─── Data shown

(** X19.  For a slender-shank variant with a non-zero shank diameter, a
    non-negative stickout and a non-negative cutting force, the deflection is
    at least the holder term [0.002 x force]; so a force above 25 N always
    gives the danger diagnostic, and a force above 10 N always gives one of
    the two deflection diagnostics. *)
Theorem X19_holder_term_forces_diagnostics (this : Request) (t : Trace) :
  slender (type (tool this)) ->
  js_or (shank_mm (tool this)) (diameter_mm (tool this)) <> 0 ->
  0 <= js_or (stickout_mm (tool this)) 20 ->
  calculate_trace this = Some t ->
  0 <= t_cuttingForce t ->
  t_cuttingForce t * 0.002 <= t_deflection t /\
  (t_cuttingForce t > 25 -> In (high_deflection (t_deflection t)) (t_warnings t)) /\
  (t_cuttingForce t > 10 ->
   In (high_deflection (t_deflection t)) (t_warnings t) \/
   In (moderate_deflection (t_deflection t)) (t_warnings t)).
Proof.
  intros Hs Hd HL Ht HF.
  destruct (calculate_trace_fields this t Ht)
    as (_ & _ & _ & _ & _ & _ & _ & _ & _ & _ & _ & _ & _ & _ & _ & Hdefl & _).
  destruct (checkDeflection_slender this (t_cuttingForce t) Hs)
    as (Hfst & Hhigh & Hmod & _).
  rewrite <- Hdefl in Hfst. rewrite <- Hfst in Hhigh, Hmod.
  pose proof (calculateImprovedDeflection_lower_bound this (t_cuttingForce t) Hd HL HF)
    as Hlow.
  rewrite <- Hfst in Hlow.
  assert (Hstage : forall w, In w (snd (checkDeflection this (t_cuttingForce t))) ->
                             In w (t_warnings t)).
  { intros w Hin. apply (in_warnings_iff _ _ Ht). tauto. }
  split; [exact Hlow|]. split.
  - intros Hgt. apply Hstage. rewrite Hhigh by lra. left; reflexivity.
  - intros Hgt. destruct (Rgt_dec (t_deflection t) 0.05) as [Hbig|Hsmall].
    + left. apply Hstage. rewrite (Hhigh Hbig). left; reflexivity.
    + right. apply Hstage. rewrite Hmod by lra. left; reflexivity.
Qed.

Lemma X19_holder_term_forces_diagnostics_witness :
  exists t,
    slender (type (tool boundary_request)) /\
    js_or (shank_mm (tool boundary_request)) (diameter_mm (tool boundary_request)) <> 0 /\
    0 <= js_or (stickout_mm (tool boundary_request)) 20 /\
    calculate_trace boundary_request = Some t /\
    0 <= t_cuttingForce t /\
    t_cuttingForce t * 0.002 <= t_deflection t.
Proof.
  destruct (slot_1mm_request_returns 2.2 1.0 0.5 (0.05 / (16.5 * endmill_1mm_compliance)))
    as [t Ht].
  exists t.
  assert (Hs : slender (type (tool boundary_request))) by (left; reflexivity).
  assert (Hd : js_or (shank_mm (tool boundary_request))
                     (diameter_mm (tool boundary_request)) <> 0)
    by (cbn; Rdecide; lra).
  assert (HL : 0 <= js_or (stickout_mm (tool boundary_request)) 20)
    by (cbn; Rdecide; lra).
  destruct (boundary_trace_facts t Ht) as (Hforce & _).
  assert (HF : 0 <= t_cuttingForce t).
  { rewrite Hforce. pose proof endmill_1mm_compliance_pos. left.
    apply Rdiv_lt_0_compat; lra. }
  repeat split; try assumption; try (cbn; Rdecide; lra).
  exact (proj1 (X19_holder_term_forces_diagnostics boundary_request t Hs Hd HL Ht HF)).
Defined.

Lemma cube_lt (a b : R) : 0 < a < b -> a ^ 3 < b ^ 3.
Proof.
  intros [Ha Hab]. simpl.
  assert (a * a < b * b) by nra.
  assert (0 < a * a) by nra.
  nra.
Qed.

Lemma deflection_of_stickout (this : Request) (Ls : option R) (force : R) :
  calculateImprovedDeflection (with_tool this (tool_with_stickout (tool this) Ls)) force
  = let L := js_or Ls 20 in
    let d := js_or (shank_mm (tool this)) (diameter_mm (tool this)) in
    let E := if String.eqb (tool_material (tool this)) "hss" then 210000 else 600000 in
    (force * L ^ 3) / (3 * E * (PI * d ^ 4 / 64))
    + (1.2 * force * L) / (E / 2.6 * (PI * d ^ 2 / 4))
    + force * 0.002.
Proof. rewrite calculateImprovedDeflection_terms. reflexivity. Qed.

(** X20.  For a positive force and a non-zero shank diameter the deflection
    strictly increases with a positive stickout.  A stickout of 0, like a
    missing one, is replaced by 20 mm. *)
Theorem X20_deflection_increases_with_stickout
        (this : Request) (force L1 L2 : R) :
  0 < force ->
  js_or (shank_mm (tool this)) (diameter_mm (tool this)) <> 0 ->
  0 < L1 < L2 ->
  let at_stickout Ls :=
    calculateImprovedDeflection (with_tool this (tool_with_stickout (tool this) Ls)) force in
  at_stickout (Some L1) < at_stickout (Some L2) /\
  at_stickout (Some 0) = at_stickout (Some 20) /\
  at_stickout None = at_stickout (Some 20).
Proof.
  intros HF Hd [H1 H12] at_stickout. unfold at_stickout.
  rewrite !deflection_of_stickout.
  split; [|split].
  - destruct (deflection_denominators_pos this Hd) as [Hb Hs].
    cbv zeta in Hb, Hs |- *.
    set (d := js_or (shank_mm (tool this)) (diameter_mm (tool this))) in *.
    set (den1 := 3 * _ * _) in *. set (den2 := _ / 2.6 * _) in *.
    unfold js_or.
    destruct (Req_dec_T L1 0); [lra|]. destruct (Req_dec_T L2 0); [lra|].
    pose proof (cube_lt L1 L2 (conj H1 H12)) as Hcube.
    assert (Hi1 : 0 < / den1) by (apply Rinv_0_lt_compat; exact Hb).
    assert (Hi2 : 0 < / den2) by (apply Rinv_0_lt_compat; exact Hs).
    unfold Rdiv.
    assert (force * L1 ^ 3 * / den1 < force * L2 ^ 3 * / den1)
      by (apply Rmult_lt_compat_r; [exact Hi1|nra]).
    assert (1.2 * force * L1 * / den2 < 1.2 * force * L2 * / den2)
      by (apply Rmult_lt_compat_r; [exact Hi2|nra]).
    lra.
  - cbv zeta.
    set (d := js_or (shank_mm (tool this)) (diameter_mm (tool this))) in *.
    unfold js_or.
    destruct (Req_dec_T 0 0); [|lra]. destruct (Req_dec_T 20 0); [lra|]. reflexivity.
  - cbv zeta.
    set (d := js_or (shank_mm (tool this)) (diameter_mm (tool this))) in *.
    unfold js_or.
    destruct (Req_dec_T 20 0); [lra|]. reflexivity.
Qed.

Lemma X20_deflection_increases_with_stickout_witness :
  0 < 80 /\
  js_or (shank_mm (tool example_request)) (diameter_mm (tool example_request)) <> 0 /\
  0 < 20 < 40 /\
  calculateImprovedDeflection
    (with_tool example_request (tool_with_stickout (tool example_request) (Some 20))) 80
  < calculateImprovedDeflection
      (with_tool example_request (tool_with_stickout (tool example_request) (Some 40))) 80.
Proof.
  assert (HF : 0 < 80) by lra.
  assert (Hd : js_or (shank_mm (tool example_request))
                     (diameter_mm (tool example_request)) <> 0)
    by (cbn; Rdecide; lra).
  assert (HL : 0 < 20 < 40) by lra.
  split; [exact HF|]. split; [exact Hd|]. split; [exact HL|].
  exact (proj1 (X20_deflection_increases_with_stickout example_request 80 20 40 HF Hd HL)).
Defined.

Lemma deflection_of_material (this : Request) (m : string) (force : R) :
  calculateImprovedDeflection (with_tool this (tool_with_material (tool this) m)) force
  = let L := js_or (stickout_mm (tool this)) 20 in
    let d := js_or (shank_mm (tool this)) (diameter_mm (tool this)) in
    let E := if String.eqb m "hss" then 210000 else 600000 in
    (force * L ^ 3) / (3 * E * (PI * d ^ 4 / 64))
    + (1.2 * force * L) / (E / 2.6 * (PI * d ^ 2 / 4))
    + force * 0.002.
Proof. rewrite calculateImprovedDeflection_terms. reflexivity. Qed.

(** X21.  Only the exact tool material "hss" selects the HSS modulus: every
    other material string deflects like carbide.  For a positive force, a
    positive stickout and a non-zero shank diameter, the HSS tool deflects
    strictly more than the carbide one. *)
Theorem X21_tool_material_and_deflection (this : Request) (force : R) :
  let of_material m :=
    calculateImprovedDeflection (with_tool this (tool_with_material (tool this) m)) force in
  (forall m, String.eqb m "hss" = false -> of_material m = of_material "carbide"%string) /\
  (0 < force ->
   0 < js_or (stickout_mm (tool this)) 20 ->
   js_or (shank_mm (tool this)) (diameter_mm (tool this)) <> 0 ->
   of_material "carbide"%string < of_material "hss"%string).
Proof.
  intros of_material. unfold of_material. split.
  - intros m Hm. rewrite !deflection_of_material. rewrite Hm. reflexivity.
  - intros HF HL Hd. rewrite !deflection_of_material.
    cbn [String.eqb Ascii.eqb Bool.eqb]. cbv zeta.
    set (L := js_or (stickout_mm (tool this)) 20) in *.
    set (d := js_or (shank_mm (tool this)) (diameter_mm (tool this))) in *.
    pose proof PI_RGT_0 as Hpi.
    assert (Hd2 : 0 < d ^ 2) by (simpl; nra).
    assert (Hd4 : 0 < d ^ 4).
    { replace (d ^ 4) with (d ^ 2 * d ^ 2) by ring. apply Rmult_lt_0_compat; assumption. }
    assert (HI : 0 < PI * d ^ 4 / 64) by nra.
    assert (HA : 0 < PI * d ^ 2 / 4) by nra.
    assert (HL3 : 0 < L ^ 3) by (apply pow_lt; exact HL).
    assert (Hb : (force * L ^ 3) / (3 * 600000 * (PI * d ^ 4 / 64))
                 < (force * L ^ 3) / (3 * 210000 * (PI * d ^ 4 / 64))).
    { unfold Rdiv. apply Rmult_lt_compat_l; [nra|].
      apply Rinv_lt_contravar; nra. }
    assert (Hs : (1.2 * force * L) / (600000 / 2.6 * (PI * d ^ 2 / 4))
                 < (1.2 * force * L) / (210000 / 2.6 * (PI * d ^ 2 / 4))).
    { unfold Rdiv. apply Rmult_lt_compat_l; [nra|].
      apply Rinv_lt_contravar; nra. }
    lra.
Qed.

(** ** The specific cutting energy and its fallback *)

Lemma getSpecificCuttingEnergy_bounds (this : Request) :
  0.05 <= getSpecificCuttingEnergy this <= 5.0.
Proof.
  unfold getSpecificCuttingEnergy.
  repeat match goal with
         | |- context [if ?c then _ else _] => destruct c
         end; lra.
Qed.

Lemma getToolPowerFactor_bounds (this : Request) :
  0.7 <= getToolPowerFactor this <= 1.2.
Proof. unfold getToolPowerFactor. destruct (type (tool this)); lra. Qed.

(** X22.  A material energy of 0 is treated like a missing one: the power
    is then computed from the category fallback, which always lies between
    0.05 and 5.  With non-negative engagement, feed and rigidity, and a
    material energy that is missing or not negative, the required power is
    never negative. *)
Theorem X22_energy_fallback (this : Request) (ae ap vf : R) :
  0.05 <= getSpecificCuttingEnergy this <= 5.0 /\
  (specific_cutting_energy_J_mm3 (material this) = None \/
   specific_cutting_energy_J_mm3 (material this) = Some 0 ->
   calculateImprovedPower this ae ap vf
   = (ae * ap * vf * getSpecificCuttingEnergy this / 60)
     * getToolPowerFactor this * K_rigidity (machine this) * 1.15) /\
  (0 <= ae -> 0 <= ap -> 0 <= vf -> 0 <= K_rigidity (machine this) ->
   (forall e, specific_cutting_energy_J_mm3 (material this) = Some e -> 0 <= e) ->
   0 <= calculateImprovedPower this ae ap vf).
Proof.
  pose proof (getSpecificCuttingEnergy_bounds this) as He.
  pose proof (getToolPowerFactor_bounds this) as Hf.
  split; [exact He|]. split.
  - intros [Hn|Hz]; unfold calculateImprovedPower; rewrite ?Hn, ?Hz.
    + lra.
    + destruct (Req_dec_T 0 0); [lra|contradiction].
  - intros Hae Hap Hvf HK Hpos. unfold calculateImprovedPower.
    assert (Henergy : 0 <= match specific_cutting_energy_J_mm3 (material this) with
                            | Some e => if Req_dec_T e 0 then getSpecificCuttingEnergy this
                                        else e
                            | None => getSpecificCuttingEnergy this
                            end).
    { destruct (specific_cutting_energy_J_mm3 (material this)) as [e|]; [|lra].
      destruct (Req_dec_T e 0); [lra|]. apply Hpos. reflexivity. }
    cbv zeta. set (energy := match _ with Some _ => _ | None => _ end) in *.
    assert (0 <= ae * ap * vf) by (repeat apply Rmult_le_pos; assumption).
    assert (0 <= ae * ap * vf * energy / 60) by nra.
    assert (0 <= ae * ap * vf * energy / 60 * getToolPowerFactor this) by nra.
    assert (0 <= ae * ap * vf * energy / 60 * getToolPowerFactor this
                 * K_rigidity (machine this)) by nra.
    lra.
Qed.

(** ** The rounding of the returned values *)

Lemma scaled_round_near (p x : R) :
  0 < p -> Rabs (IZR (Int_part (x * p + / 2)) / p - x) <= / 2 / p.
Proof.
  intros Hp. pose proof (Int_part_bounds (x * p + / 2)) as [H1 H2].
  set (k := IZR (Int_part (x * p + / 2))) in *.
  assert (Hip : 0 < / p) by (apply Rinv_0_lt_compat; exact Hp).
  replace (k / p - x) with ((k - x * p) * / p) by (field; lra).
  apply Rabs_le. unfold Rdiv. split.
  - replace (- (/ 2 * / p)) with ((- / 2) * / p) by ring.
    apply Rmult_le_compat_r; lra.
  - apply Rmult_le_compat_r; lra.
Qed.

Lemma toFixed_near (n : nat) (x : R) : Rabs (toFixed n x - x) <= / 2 / 10 ^ n.
Proof.
  assert (Hp : 0 < 10 ^ n) by (apply pow_lt; lra).
  unfold toFixed. destruct (Rlt_dec x 0).
  - pose proof (scaled_round_near (10 ^ n) (- x) Hp) as H.
    replace (- (IZR (Int_part (- x * 10 ^ n + / 2)) / 10 ^ n) - x)
      with (- (IZR (Int_part (- x * 10 ^ n + / 2)) / 10 ^ n - - x)) by ring.
    rewrite Rabs_Ropp. exact H.
  - apply scaled_round_near. exact Hp.
Qed.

──────

§ The problem: Using the records above, repeat exactly the lines from the first one through the line with "at least the".

§ Expected answer:
(** X19.  For a slender-shank variant with a non-zero shank diameter, a
    non-negative stickout and a non-negative cutting force, the deflection is
    at least the holder term [0.002 x force]; so a force above 25 N always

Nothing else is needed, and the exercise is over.